- Opening Delimiter -

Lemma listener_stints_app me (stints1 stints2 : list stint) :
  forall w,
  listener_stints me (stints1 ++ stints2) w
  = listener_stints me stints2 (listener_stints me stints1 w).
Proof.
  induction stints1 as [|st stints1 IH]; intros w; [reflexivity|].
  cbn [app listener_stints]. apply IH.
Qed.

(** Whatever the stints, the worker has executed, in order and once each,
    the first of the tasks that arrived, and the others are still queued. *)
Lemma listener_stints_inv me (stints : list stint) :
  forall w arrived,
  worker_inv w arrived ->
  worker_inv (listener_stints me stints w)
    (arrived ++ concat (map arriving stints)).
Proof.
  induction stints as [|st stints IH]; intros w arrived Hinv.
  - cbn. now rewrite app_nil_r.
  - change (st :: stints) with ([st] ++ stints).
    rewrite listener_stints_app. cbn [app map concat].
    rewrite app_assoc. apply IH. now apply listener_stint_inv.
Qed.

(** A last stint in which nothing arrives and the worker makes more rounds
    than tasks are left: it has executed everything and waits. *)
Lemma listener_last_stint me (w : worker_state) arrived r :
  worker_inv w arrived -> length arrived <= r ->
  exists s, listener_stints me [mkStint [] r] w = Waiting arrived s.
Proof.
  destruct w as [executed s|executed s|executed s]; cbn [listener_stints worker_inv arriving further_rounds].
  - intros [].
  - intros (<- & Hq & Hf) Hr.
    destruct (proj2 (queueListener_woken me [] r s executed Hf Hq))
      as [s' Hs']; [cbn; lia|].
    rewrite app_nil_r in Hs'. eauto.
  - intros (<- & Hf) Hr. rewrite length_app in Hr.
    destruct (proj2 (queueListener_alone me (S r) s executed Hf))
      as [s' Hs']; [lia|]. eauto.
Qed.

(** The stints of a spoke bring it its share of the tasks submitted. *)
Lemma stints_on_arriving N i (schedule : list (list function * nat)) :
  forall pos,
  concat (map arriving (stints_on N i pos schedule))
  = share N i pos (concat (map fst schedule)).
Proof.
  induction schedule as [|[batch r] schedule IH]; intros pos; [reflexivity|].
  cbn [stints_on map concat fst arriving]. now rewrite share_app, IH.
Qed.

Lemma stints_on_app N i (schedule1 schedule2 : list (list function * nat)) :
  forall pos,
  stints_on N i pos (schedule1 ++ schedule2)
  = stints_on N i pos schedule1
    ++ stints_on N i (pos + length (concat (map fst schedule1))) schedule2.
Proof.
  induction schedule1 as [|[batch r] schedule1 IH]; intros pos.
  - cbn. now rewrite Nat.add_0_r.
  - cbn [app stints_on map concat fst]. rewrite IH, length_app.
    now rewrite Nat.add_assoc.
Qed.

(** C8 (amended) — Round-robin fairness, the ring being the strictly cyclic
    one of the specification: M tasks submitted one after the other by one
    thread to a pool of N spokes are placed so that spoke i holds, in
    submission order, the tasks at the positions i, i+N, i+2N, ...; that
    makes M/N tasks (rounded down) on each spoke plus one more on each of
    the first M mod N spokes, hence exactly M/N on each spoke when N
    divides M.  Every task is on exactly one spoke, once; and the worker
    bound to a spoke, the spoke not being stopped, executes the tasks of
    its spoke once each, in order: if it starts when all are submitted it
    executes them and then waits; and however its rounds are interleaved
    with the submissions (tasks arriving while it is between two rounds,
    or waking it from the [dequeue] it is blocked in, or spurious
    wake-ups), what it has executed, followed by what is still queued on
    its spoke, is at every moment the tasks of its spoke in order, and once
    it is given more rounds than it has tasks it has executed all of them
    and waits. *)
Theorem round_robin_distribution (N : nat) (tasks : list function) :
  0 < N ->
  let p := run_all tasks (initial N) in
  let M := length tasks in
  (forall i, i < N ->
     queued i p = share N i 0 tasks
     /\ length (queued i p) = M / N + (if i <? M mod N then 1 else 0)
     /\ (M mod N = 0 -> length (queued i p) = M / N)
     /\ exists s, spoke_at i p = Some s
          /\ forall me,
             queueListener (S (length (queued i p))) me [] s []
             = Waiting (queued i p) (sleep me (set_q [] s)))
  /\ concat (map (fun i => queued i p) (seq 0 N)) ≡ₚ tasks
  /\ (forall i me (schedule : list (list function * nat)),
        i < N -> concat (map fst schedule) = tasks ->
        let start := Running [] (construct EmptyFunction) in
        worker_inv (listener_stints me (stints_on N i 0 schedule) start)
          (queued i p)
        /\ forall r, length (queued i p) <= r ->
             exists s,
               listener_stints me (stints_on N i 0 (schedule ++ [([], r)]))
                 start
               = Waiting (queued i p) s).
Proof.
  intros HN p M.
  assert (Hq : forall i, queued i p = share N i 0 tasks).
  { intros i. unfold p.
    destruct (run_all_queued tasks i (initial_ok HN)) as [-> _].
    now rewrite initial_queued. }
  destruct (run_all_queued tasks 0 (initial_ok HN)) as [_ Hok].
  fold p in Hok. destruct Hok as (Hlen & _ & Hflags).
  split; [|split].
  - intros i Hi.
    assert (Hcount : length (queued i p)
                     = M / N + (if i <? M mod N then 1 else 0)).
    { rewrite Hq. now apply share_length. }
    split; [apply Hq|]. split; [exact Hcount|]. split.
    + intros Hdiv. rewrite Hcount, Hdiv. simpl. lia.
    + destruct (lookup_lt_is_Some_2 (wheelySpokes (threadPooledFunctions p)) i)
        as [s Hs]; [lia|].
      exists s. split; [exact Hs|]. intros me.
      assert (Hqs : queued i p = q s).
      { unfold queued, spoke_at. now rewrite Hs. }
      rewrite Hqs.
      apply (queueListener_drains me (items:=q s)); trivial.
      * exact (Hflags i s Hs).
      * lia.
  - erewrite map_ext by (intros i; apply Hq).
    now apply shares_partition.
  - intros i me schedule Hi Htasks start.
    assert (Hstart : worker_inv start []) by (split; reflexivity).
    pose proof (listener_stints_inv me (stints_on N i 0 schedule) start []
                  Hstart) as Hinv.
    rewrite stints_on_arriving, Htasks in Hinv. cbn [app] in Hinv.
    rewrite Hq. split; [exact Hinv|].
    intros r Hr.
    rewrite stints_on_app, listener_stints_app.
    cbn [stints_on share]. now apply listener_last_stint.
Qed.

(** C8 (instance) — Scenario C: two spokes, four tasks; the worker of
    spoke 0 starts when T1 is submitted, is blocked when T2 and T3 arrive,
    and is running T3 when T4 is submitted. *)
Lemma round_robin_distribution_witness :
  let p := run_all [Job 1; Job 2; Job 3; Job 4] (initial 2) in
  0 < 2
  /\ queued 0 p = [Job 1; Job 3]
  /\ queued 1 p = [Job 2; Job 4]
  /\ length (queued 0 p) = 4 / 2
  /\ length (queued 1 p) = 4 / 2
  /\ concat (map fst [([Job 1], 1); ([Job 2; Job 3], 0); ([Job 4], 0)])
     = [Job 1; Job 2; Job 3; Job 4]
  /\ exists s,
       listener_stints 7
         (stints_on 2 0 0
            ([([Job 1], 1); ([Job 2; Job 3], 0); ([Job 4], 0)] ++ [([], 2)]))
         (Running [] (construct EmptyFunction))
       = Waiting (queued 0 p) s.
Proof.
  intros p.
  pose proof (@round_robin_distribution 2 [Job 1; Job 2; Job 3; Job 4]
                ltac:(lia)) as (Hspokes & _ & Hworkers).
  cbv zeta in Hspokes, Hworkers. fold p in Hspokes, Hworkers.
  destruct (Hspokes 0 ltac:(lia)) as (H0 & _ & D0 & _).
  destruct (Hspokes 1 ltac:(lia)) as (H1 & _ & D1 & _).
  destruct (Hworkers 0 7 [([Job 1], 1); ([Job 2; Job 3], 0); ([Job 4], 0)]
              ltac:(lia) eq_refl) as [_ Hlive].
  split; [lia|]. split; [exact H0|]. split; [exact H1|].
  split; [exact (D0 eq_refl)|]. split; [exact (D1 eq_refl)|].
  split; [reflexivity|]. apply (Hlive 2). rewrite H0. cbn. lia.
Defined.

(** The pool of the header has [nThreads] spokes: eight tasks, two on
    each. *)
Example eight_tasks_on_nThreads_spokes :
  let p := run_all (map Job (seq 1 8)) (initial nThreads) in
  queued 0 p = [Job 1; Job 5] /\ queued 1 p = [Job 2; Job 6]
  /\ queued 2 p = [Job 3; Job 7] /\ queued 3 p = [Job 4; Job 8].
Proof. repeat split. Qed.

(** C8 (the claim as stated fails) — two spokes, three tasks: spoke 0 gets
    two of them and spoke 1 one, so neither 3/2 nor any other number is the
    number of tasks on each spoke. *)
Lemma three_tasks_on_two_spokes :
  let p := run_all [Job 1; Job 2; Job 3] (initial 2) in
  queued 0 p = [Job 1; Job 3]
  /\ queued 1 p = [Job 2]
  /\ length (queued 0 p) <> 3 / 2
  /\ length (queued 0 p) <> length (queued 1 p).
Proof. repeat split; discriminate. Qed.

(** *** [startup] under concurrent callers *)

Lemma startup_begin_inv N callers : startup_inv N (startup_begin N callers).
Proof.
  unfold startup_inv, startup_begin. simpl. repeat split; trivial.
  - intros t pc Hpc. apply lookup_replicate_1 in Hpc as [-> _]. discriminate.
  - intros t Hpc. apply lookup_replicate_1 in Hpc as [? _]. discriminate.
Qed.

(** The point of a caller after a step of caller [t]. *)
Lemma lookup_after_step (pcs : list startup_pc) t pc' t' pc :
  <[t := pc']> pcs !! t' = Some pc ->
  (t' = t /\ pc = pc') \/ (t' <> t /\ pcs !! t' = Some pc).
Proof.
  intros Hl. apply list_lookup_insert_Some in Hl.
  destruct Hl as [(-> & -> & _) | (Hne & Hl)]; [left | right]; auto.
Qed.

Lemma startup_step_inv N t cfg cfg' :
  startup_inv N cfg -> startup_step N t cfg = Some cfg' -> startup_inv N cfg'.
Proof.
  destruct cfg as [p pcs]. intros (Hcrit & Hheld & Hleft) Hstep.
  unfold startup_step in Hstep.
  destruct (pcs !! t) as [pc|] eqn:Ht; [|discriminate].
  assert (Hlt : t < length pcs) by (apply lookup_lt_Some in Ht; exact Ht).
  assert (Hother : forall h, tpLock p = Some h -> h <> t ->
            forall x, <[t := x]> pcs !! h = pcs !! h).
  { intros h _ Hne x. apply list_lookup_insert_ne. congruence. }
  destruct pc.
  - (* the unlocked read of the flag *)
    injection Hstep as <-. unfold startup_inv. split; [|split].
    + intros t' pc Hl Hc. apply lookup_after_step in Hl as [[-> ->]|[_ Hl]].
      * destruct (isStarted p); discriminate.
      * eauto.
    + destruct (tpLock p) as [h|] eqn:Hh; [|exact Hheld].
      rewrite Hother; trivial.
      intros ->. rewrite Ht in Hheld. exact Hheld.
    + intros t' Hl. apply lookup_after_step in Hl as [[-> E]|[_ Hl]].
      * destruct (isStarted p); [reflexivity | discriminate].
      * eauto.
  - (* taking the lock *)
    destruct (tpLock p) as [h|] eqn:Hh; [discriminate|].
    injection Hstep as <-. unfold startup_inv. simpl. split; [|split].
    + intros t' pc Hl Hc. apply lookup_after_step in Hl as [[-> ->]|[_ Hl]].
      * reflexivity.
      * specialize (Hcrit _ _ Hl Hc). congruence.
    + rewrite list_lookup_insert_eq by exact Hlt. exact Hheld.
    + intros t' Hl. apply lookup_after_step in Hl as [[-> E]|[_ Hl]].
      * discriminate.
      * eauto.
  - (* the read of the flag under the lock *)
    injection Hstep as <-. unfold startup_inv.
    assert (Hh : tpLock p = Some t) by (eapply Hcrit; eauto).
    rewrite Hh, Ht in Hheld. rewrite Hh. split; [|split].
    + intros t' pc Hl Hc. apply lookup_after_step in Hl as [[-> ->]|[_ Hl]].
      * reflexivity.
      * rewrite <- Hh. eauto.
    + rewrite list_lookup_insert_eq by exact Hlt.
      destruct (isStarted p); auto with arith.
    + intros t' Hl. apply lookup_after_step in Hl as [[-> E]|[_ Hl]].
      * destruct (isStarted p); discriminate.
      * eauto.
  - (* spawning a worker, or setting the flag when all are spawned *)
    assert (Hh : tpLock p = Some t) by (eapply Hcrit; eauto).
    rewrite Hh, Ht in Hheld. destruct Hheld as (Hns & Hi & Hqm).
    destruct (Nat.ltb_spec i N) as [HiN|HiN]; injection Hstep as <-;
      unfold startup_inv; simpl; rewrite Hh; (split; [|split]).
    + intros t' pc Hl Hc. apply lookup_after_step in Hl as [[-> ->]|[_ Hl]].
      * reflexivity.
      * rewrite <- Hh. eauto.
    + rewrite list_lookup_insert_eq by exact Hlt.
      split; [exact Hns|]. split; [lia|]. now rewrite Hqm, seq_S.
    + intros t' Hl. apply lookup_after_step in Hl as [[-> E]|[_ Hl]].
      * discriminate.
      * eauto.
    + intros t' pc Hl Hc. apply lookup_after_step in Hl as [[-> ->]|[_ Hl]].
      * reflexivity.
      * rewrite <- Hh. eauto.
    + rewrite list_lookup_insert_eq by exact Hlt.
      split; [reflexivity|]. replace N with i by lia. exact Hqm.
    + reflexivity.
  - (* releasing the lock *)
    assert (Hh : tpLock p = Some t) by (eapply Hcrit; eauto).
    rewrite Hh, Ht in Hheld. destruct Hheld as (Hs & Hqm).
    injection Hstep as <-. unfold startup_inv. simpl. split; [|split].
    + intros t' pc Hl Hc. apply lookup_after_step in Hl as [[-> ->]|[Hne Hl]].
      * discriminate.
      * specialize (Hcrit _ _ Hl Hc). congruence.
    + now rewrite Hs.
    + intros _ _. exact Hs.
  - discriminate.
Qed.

- Closing Delimiter -

Work through the records above line by line and count those that hold the string "more". Give only the result.

**THE COMPLETED TASK:**
3